Permeability and glycocalyx mediated shear stress response of endothelium in hyperglycemia.

摘要

Diabetic retinopathy (DR) is the most common microvascular complication of diabetes mellitus. Increased permeability of the capillaries comprising the inner blood retinal barrier (iBRB) is one of the characteristics of the disease. Therefore, understanding of the transport properties of the iBRB is an essential step towards elucidating means to control vascular permeability in persons with DR.;We have developed an in-vitro model of the iBRB by culturing monolayers of bovine retinal endothelial cells (BREC) onto polyester porous inserts. We quantified the diffusive and the apparent permeability of (TAMRA, 70-kDa Dextran and LDL), as well as the hydraulic conductivity (Lp). Based on the results, we developed a 3-pore transport model to estimate the routes taken by the different molecules and water to cross the endothelium.;Culturing the cells in a high glucose (HG) environment for six days did not alter any of the measurements mentioned above, consistent with intact cell-cell junctions, as shown by immunostaining and protein and gene expression. However, incubation with vascular endothelial growth factor (VEGF) increased permeability and hydraulic conductivity under both normal and HG environments. The results support the existence of an indirect pathway by which iBRB permeability is increased through the established up-regulation of retinal VEGF in response to hyperglycemia.;In addition, an in-vitro model of aortic endothelium was developed by culturing bovine aortic endothelial cells (BAEC) onto polyester porous inserts.
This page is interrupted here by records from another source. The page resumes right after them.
Lemma unauthorized_apart r :
  getToken srv ≠ "" → reads (verb r) = true → authorized srv r = false →
  apart (ServeHTTP srv r) (λ a, (code a < 400)%Z → Heartbeat (url_path r) = true ∨ url_path r = "/metrics").
Proof.
  intros Ht Hr Ha. unfold ServeHTTP, createRouter, requireGetToken. rewrite Hr. simpl.
  destruct (Heartbeat _) eqn:Hh; [exists (mkAnswer 200 {[contentType := "text/plain"]} (plain_stream ".")); by split; [|left]|].
  rewrite bool_decide_false, Ha by done. destruct (infra_path (url_path r)) eqn:Hi; [|by exists (unauthorized)].
  apply bool_decide_eq_true in Hi. unfold routed. destruct (chi_match (url_path r)) as [[up rt]|] eqn:Hm; [|by exists not_found].
  apply chi_sound in Hm as [Hv [Hp|(Hp & -> & ->)]]; [|by rewrite Hp in Hi; destruct Hi].
  assert (up = false ∧ rt = routeMetrics ∧ url_path r = "/metrics") as (-> & -> & Hpath).
  { rewrite Hp in Hi |- *. pose proof (length_mounted up rt) as Hl. pose proof (long_path rt Hv) as Hlong.
    assert (String.length (mounted up rt) = 8) as H8 by (by destruct Hi as [->| ->]).
    destruct up, rt; simpl in *; try lia; try (by destruct Hi); by split_and!. }
  simpl. destruct (prometheusGatherer srv) as [t|] eqn:Hg.
  - rewrite bool_decide_true by done. simpl. destruct (verb r) eqn:Hv'; simpl; rewrite ?Hg; simpl;
      eexists; (split; [done|]); by right.
  - rewrite bool_decide_false by (intros [? ?]; done). by exists not_found.
Qed.

(** What the method demands. *)
Definition permitted (r : request) : bool :=
  match verb r with
  | GET | HEAD => bool_decide (getToken srv = "" ∨ authorization r = bearerPrefix +:+ getToken srv)
  | PUT => putPermitted srv && has_prefix "/upload/" (url_path r)
  | DELETE => deletePermitted srv || has_prefix "/pin/" (url_path r)
  | POST => has_prefix "/pin/" (url_path r)
  | OTHER => false
  end.

Lemma nar_url_apart h c (k : URL → Handler) r (P : answer → Prop) :
  (∀ nu, apart (k nu r) P) → (∀ e, P (http_Error (nar_error_text e) 400)) → apart (nar_url h c k r) P.
Proof. intros Hk He. unfold nar_url. destruct (withNarURL _ _ _); [apply Hk|by eexists]. Qed.

Lemma write_apart r :
  reads (verb r) = false → permitted r = false → apart (ServeHTTP srv r) (λ a, (400 ≤ code a)%Z).
Proof.
  intros Hr Hp. unfold ServeHTTP, createRouter, requireGetToken. rewrite Hr. simpl.
  assert (apart (routed srv r) (λ a, (400 ≤ code a)%Z)) as Hrt; [|by destruct (bool_decide (getToken srv = ""))].
  unfold routed. destruct (chi_match (url_path r)) as [[up rt]|] eqn:Hm; [|by eexists].
  destruct (unregistered srv up rt); [by eexists|]. unfold permitted in Hp.
  apply chi_sound in Hm as [_ [Hpath|(_ & -> & ->)]].
  2:{ destruct (verb r); try done; by eexists. }
  rewrite Hpath in Hp.
  destruct up, rt, (verb r); try done; simpl in *; try (by eexists); rewrite ?andb_true_r, ?orb_false_r in Hp.
  all: try (apply orb_false_iff in Hp as [Hp Hpin]; try done).
  all: try (unfold putNarInfo, putBuildTrace, deleteNarInfo; rewrite Hp; by eexists).
  all: try (apply nar_url_apart; [|done]; intros nu; unfold putNar, deleteNar; rewrite Hp; by eexists).
Qed.

Lemma authorized_true r : authorization r = bearerPrefix +:+ getToken srv → authorized srv r = true.
Proof.
  intros Ha. unfold authorized. rewrite Ha, has_prefix_app, strip_prefix_app. by apply bool_decide_eq_true.
Qed.

Lemma permitted_admitted r : permitted r = true → admitted r = true.
Proof.
  unfold permitted, admitted. destruct (verb r); try done; unfold reads; simpl; rewrite ?orb_true_r; try done;
    (intros [Ht|Ha]%bool_decide_eq_true; [by rewrite bool_decide_true|]; by rewrite authorized_true, orb_true_r).
Qed.

(** ** The properties' lemmas: NAR URLs *)

Lemma mounted_nar (up : bool) h e :
  mounted up (if bool_decide (e = "") then routeNar h else routeNarCompression h e) =
  (if up then "/upload/" else "/") +:+ "nar/" +:+ nar_filename h e.
Proof. unfold nar_filename. destruct up; case_bool_decide; subst; done. Qed.

Lemma chi_nar_filename (up : bool) h e :
  normalized_match h = true → str_mem "/" e = false →
  ∃ rt, chi_match ((if up then "/upload/" else "/") +:+ "nar/" +:+ nar_filename h e) = Some (up, rt) ∧
    rt = if bool_decide (e = "") then routeNar h else routeNarCompression h e.
Proof.
  intros Hh He. eexists. rewrite <- mounted_nar. split; [|done]. case_bool_decide; [by apply chi_nar|by apply chi_nar_compression].
Qed.

Lemma url_Query_parse q m : parse_query q = Ok m → url_Query q = m.
Proof.
  unfold parse_query, url_Query. destruct (_ <=? 10000)%N; [|done]. generalize (empty (A := values)). generalize (split_on "&" q).
  intros l. induction l as [|p l IH]; intros m0; simpl; [by intros [= ->]|].
  intros Hm. inv_ok. rewrite H. by apply IH.
Qed.

(** The text of a normalized URL, cut at its query, and what it is parsed to. *)
Lemma URLString_cut h ct q e0 :
  normalized_match h = true → CompressionTypeFromExtension e0 = Ok ct → wf_values q →
  ∃ url e, URLString (mkURL h ct q false "") = Ok url ∧ CompressionTypeFromExtension e = Ok ct ∧
    str_forall is_alnum e = true ∧
    (cut_char "?" url).1 = ("nar/" +:+ nar_filename h e, encode q).
Proof.
  intros Hh He0 Hq. destruct (extension_inv _ _ He0) as (e & He & He' & Hal).
  assert (hash_match h = true) as Hhm by (unfold hash_match; by rewrite Hh).
  eexists _, e. split_and!; [|done|done|].
  - unfold URLString, pathWithCompression. simpl. rewrite He. done.
  - assert ((if bool_decide (e = "") then "nar/" +:+ h +:+ ".nar" else ("nar/" +:+ h +:+ ".nar") +:+ "." +:+ e) =
      "nar/" +:+ nar_filename h e) as ->.
    { unfold nar_filename. case_bool_decide; by rewrite ?str_app_assoc, ?str_app_nil_r. }
    assert (str_mem "?" ("nar/" +:+ nar_filename h e) = false) as Hno.
    { rewrite str_mem_app, nar_filename_no; try done. right. left. }
    case_bool_decide as Hq0; [by rewrite cut_char_none, Hq0|].
    change ("?" +:+ encode q) with (String "?" (encode q)). by rewrite cut_char_app.
Qed.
We studied how the shear induced Lp response, known to be mediated by increases in NO, is changed by enzymatically cleaving specific components of the glycocalyx (GCX). Both cleaving the heparan sulfate component and culturing the monolayers in HG, significantly attenuated the shear stress mediated Lp response while maintaining the baseline Lp unaltered. Consistently, HG incubation diminished the heparan sulfate component of the GCX as shown by immunostaining. Western blots showed that eNOS activation was significantly lower in monolayers exposed to physiological levels of shear stress that were incubated in HG media compared to monolayers incubated in normal glucose media. These results support the hypothesis that early GCX modifications in response to hyperglycemia can induce endothelial dysfunction that may accelerate atherosclerosis development.